Dry Eye Syndrome
Tear production normally decreases as we age. Although dry eye can occur in both men and women at any age, women are most often affected. This is especially true after menopause. Dry eye can also be associated with arthritis and accompanied by a dry mouth. People with dry eyes, dry mouth and arthritis are said to have Sjogren’s syndrome.
A wide variety of common medications, prescription and over-the-counter can cause dry eye by reducing tear secretion. Be sure to tell your ophthalmologist the names of all the medications you are taking, especially if you are using:
- Medications for nerves
- Sleeping pills
- Pain relievers
Since these medications are often necessary, the dry eye condition may have to be tolerated or treated with artificial tears. People with dry eye are often more prone to the toxic side effects of eye medications, including artificial tears. For example, the preservatives in certain eye drops and artificial tear preparations can irritate the eye. Special preservative-free artificial tears may be required.
The usual symptoms include:
- Stinging or burning eyes
- Stringy mucus in or around the eyes
- Excess tearing
- Eye irritation from smoke or wind
- Difficulty wearing contact lens
Excess tearing from dry eye sounds illogical, but if the tears responsible for maintenance lubrication do not keep the eye wet enough, the eye becomes irritated. When the eye is irritated, the lacrimal gland produces a large volume of tears which overwhelms the tear drainage system. These excess tears then overflow from your eye.
A film of tears, spread over the eye by a blink, makes the surface of the eye smooth and clear. Without our tear film, good vision would not be possible. The tear film consists of three layers, an oily layer, a watery layer and a layer of mucus The oily layer, produced by the meibomian glands, forms the outermost surface of the tear film. Its main purpose is to smooth the tear surface and reduce evaporation of tears. The middle watery layer makes up most of what we ordinarily think of as tears. This layer, produced by the lacrimal gland, cleanses the eye and washes away foreign particles or irritants. The inner layer consists of mucus produced by the conjunctiva. Mucus allows the watery layer to spread evenly over the surface of the eye and helps the eye remain wet. Without mucus, tears would not adhere to the eye.

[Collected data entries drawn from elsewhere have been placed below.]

Definition set_reserveAssets (x : NAVIssuanceSettings) l := mkSettings (managerIssuanceHook x) (managerRedemptionHook x)
  (setValuer x) l (feeRecipient x) (managerFees x) (maxManagerFee x) (premiumPercentage x) (maxPremiumPercentage x)
  (minSetTokenSupply x).
Definition set_recipient (x : NAVIssuanceSettings) r := mkSettings (managerIssuanceHook x) (managerRedemptionHook x)
  (setValuer x) (reserveAssets x) r (managerFees x) (maxManagerFee x) (premiumPercentage x) (maxPremiumPercentage x)
  (minSetTokenSupply x).
Definition set_managerFees (x : NAVIssuanceSettings) f := mkSettings (managerIssuanceHook x) (managerRedemptionHook x)
  (setValuer x) (reserveAssets x) (feeRecipient x) f (maxManagerFee x) (premiumPercentage x) (maxPremiumPercentage x)
  (minSetTokenSupply x).
Definition set_premium (x : NAVIssuanceSettings) p := mkSettings (managerIssuanceHook x) (managerRedemptionHook x)
  (setValuer x) (reserveAssets x) (feeRecipient x) (managerFees x) (maxManagerFee x) p (maxPremiumPercentage x)
  (minSetTokenSupply x).

Section Module_.
Context `{OZ : OpenZeppelin} `{ET : ERC20} `{RG : ReentrancyGuard} `{WE : WETH} (this : Address).

Record state := mk {
  status : guard;
  navIssuanceSettings : gmap Address NAVIssuanceSettings;
  isReserveAsset : gset (Address * Address);
  emitted : list Event;
  world : ModuleBase.chain;
  money : coins;
}.

Definition settings (s : state) (_setToken : Address) : NAVIssuanceSettings :=
  default no_settings (navIssuanceSettings s !! _setToken).

Definition reserve (s : state) (_setToken _asset : Address) : bool := bool_decide ((_setToken, _asset) ∈ isReserveAsset s).

Definition set_status (s : state) g :=
  mk g (navIssuanceSettings s) (isReserveAsset s) (emitted s) (world s) (money s).
Definition set_settings (s : state) _setToken x r e :=
  mk (status s) (<[ _setToken := x ]> (navIssuanceSettings s)) r (emitted s ++ e) (world s) (money s).
Definition set_world (s : state) w e :=
  mk (status s) (navIssuanceSettings s) (isReserveAsset s) (emitted s ++ e) w (money s).
Definition set_money (s : state) m :=
  mk (status s) (navIssuanceSettings s) (isReserveAsset s) (emitted s) (world s) m.

Definition constructor (w : ModuleBase.chain) (m : coins) : state := mk guard_new ∅ ∅ [] w m.

(** ** Fees and quantities

    [calculateSetTokenValuation] is the function of that name of the contract at
    its first argument. *)

Context (calculateSetTokenValuation : Address -> Address -> Address -> ModuleBase.chain -> result Z).
Context (decimals : Address -> result Z).

Definition _getIssuePremium (s : state) (_setToken _reserveAsset : Address) (_quantity : Z) : Z :=
  premiumPercentage (settings s _setToken).

Definition _getRedeemPremium (s : state) (_setToken _reserveAsset : Address) (_quantity : Z) : Z :=
  premiumPercentage (settings s _setToken).

Definition _getProtocolAndManagerFeePercentages (s : state) (_setToken : Address)
    (_protocolManagerFeeIndex _protocolDirectFeeIndex _managerFeeIndex : Z) : result (Z * Z) :=
  let protocolDirectFeePercent :=
    Controller.getModuleFee (ModuleBase.controller (world s)) this _protocolDirectFeeIndex in
  let protocolManagerShareFeePercent :=
    Controller.getModuleFee (ModuleBase.controller (world s)) this _protocolManagerFeeIndex in
  managerFeePercent ← fee_at (managerFees (settings s _setToken)) _managerFeeIndex;
  protocolRevenueSharePercentage ← PreciseUnitMath.preciseMul protocolManagerShareFeePercent managerFeePercent;
  managerRevenueSharePercentage ← sm_sub managerFeePercent protocolRevenueSharePercentage;
  totalProtocolFeePercentage ← sm_add protocolRevenueSharePercentage protocolDirectFeePercent;
  Ok (totalProtocolFeePercentage, managerRevenueSharePercentage).

(** Protocol fees, manager fee and what is left. *)
Definition _getFees (s : state) (_setToken : Address) (_reserveAssetQuantity : Z)
    (_protocolManagerFeeIndex _protocolDirectFeeIndex _managerFeeIndex : Z) : result (Z * Z * Z) :=
  p ← _getProtocolAndManagerFeePercentages s _setToken _protocolManagerFeeIndex _protocolDirectFeeIndex _managerFeeIndex;
  NAVModule._getFees p.1 p.2 _reserveAssetQuantity.

Definition _getSetValuer (s : state) (_setToken : Address) : Address :=
  let customValuer := setValuer (settings s _setToken) in
  if bool_decide (customValuer = ADDRESS_ZERO)
  then ResourceIdentifier.getSetValuer (ModuleBase.controller (world s)) else customValuer.

Definition valuation (s : state) (_setToken _reserveAsset : Address) : result Z :=
  calculateSetTokenValuation (_getSetValuer s _setToken) _setToken _reserveAsset (world s).

(** [10 ** decimals] wraps. *)
Definition baseUnits (_reserveAsset : Address) : result Z :=
  reserveAssetDecimals ← decimals _reserveAsset; Ok (wrap_uint256 (10 ^ reserveAssetDecimals)).

Definition _getSetTokenMintQuantity (s : state) (_setToken _reserveAsset : Address) (_netReserveFlows _setTotalSupply : Z)
    : result Z :=
  let premium := _getIssuePremium s _setToken _reserveAsset _netReserveFlows in
  setTokenValuation ← valuation s _setToken _reserveAsset;
  base ← baseUnits _reserveAsset;
  NAVModule._getSetTokenMintQuantity premium setTokenValuation base _netReserveFlows _setTotalSupply.

Definition _getRedeemReserveQuantity (s : state) (_setToken _reserveAsset : Address) (_setTokenQuantity : Z) : result Z :=
  setTokenValuation ← valuation s _setToken _reserveAsset;
  totalRedeemValueInPreciseUnits ← PreciseUnitMath.preciseMul _setTokenQuantity setTokenValuation;
  base ← baseUnits _reserveAsset;
  prePremiumReserveQuantity ← PreciseUnitMath.preciseMul totalRedeemValueInPreciseUnits base;
  premiumQuantity ← PreciseUnitMath.preciseMulCeil prePremiumReserveQuantity
                      (_getRedeemPremium s _setToken _reserveAsset _setTokenQuantity);
  sm_sub prePremiumReserveQuantity premiumQuantity.

Definition _getIssuePositionMultiplier (k : SetToken.contract) (_setTokenQuantity _previousSupply : Z) : result (Z * Z) :=
  NAVModule._getIssuePositionMultiplier (SetToken.positionMultiplier (SetToken.vars k)) _previousSupply _setTokenQuantity.

Definition _getRedeemPositionMultiplier (k : SetToken.contract) (_setTokenQuantity _previousSupply : Z) : result (Z * Z) :=
  newTotalSupply ← sm_sub _previousSupply _setTokenQuantity;
  p ← toInt256 _previousSupply;
  x ← ssm_mul (SetToken.positionMultiplier (SetToken.vars k)) p;
  n ← toInt256 newTotalSupply;
  newMultiplier ← ssm_div x n;
  Ok (newTotalSupply, newMultiplier).

Definition _getIssuePositionUnit (k : SetToken.contract) (_reserveAsset : Address)
    (_previousSupply _netFlow _newSupply : Z) : result Z :=
  r ← SetToken.getDefaultPositionRealUnit (SetToken.vars k) _reserveAsset;
  existingUnit ← toUint256 r;
  x ← PreciseUnitMath.preciseMul existingUnit _previousSupply;
  totalReserve ← sm_add x _netFlow;
  PreciseUnitMath.preciseDiv totalReserve _newSupply.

Adding Tears – Eye drops called, “artificial tears” are similar to your own tears. They lubricate the eyes and help maintain moisture. Artificial tears are available without a prescription. There are many brands on the market, so you may want to try several to find the one you like best. Preservative-free eye drops are available if you are sensitive to the preservatives in artificial tears. If you need to use artificial tears more than every two hours, preservative-free brands may be better for you. Solid artificial tear inserts that are placed inside the lower lid on a daily basis and gradually release lubricants may be beneficial to some people. You can use the tears as often as necessary—once or twice per day or as often as several times per hour. Conserving the tears – Conserving your eyes’ own tears is another approach to keeping the eyes moist. Tears drain out of the eye through a small channel into the nose (that is why your nose runs when you cry).Your ophthalmologist may close these channels either temporarily or permanently. The closure conserves your own tears and makes artificial tears last longer.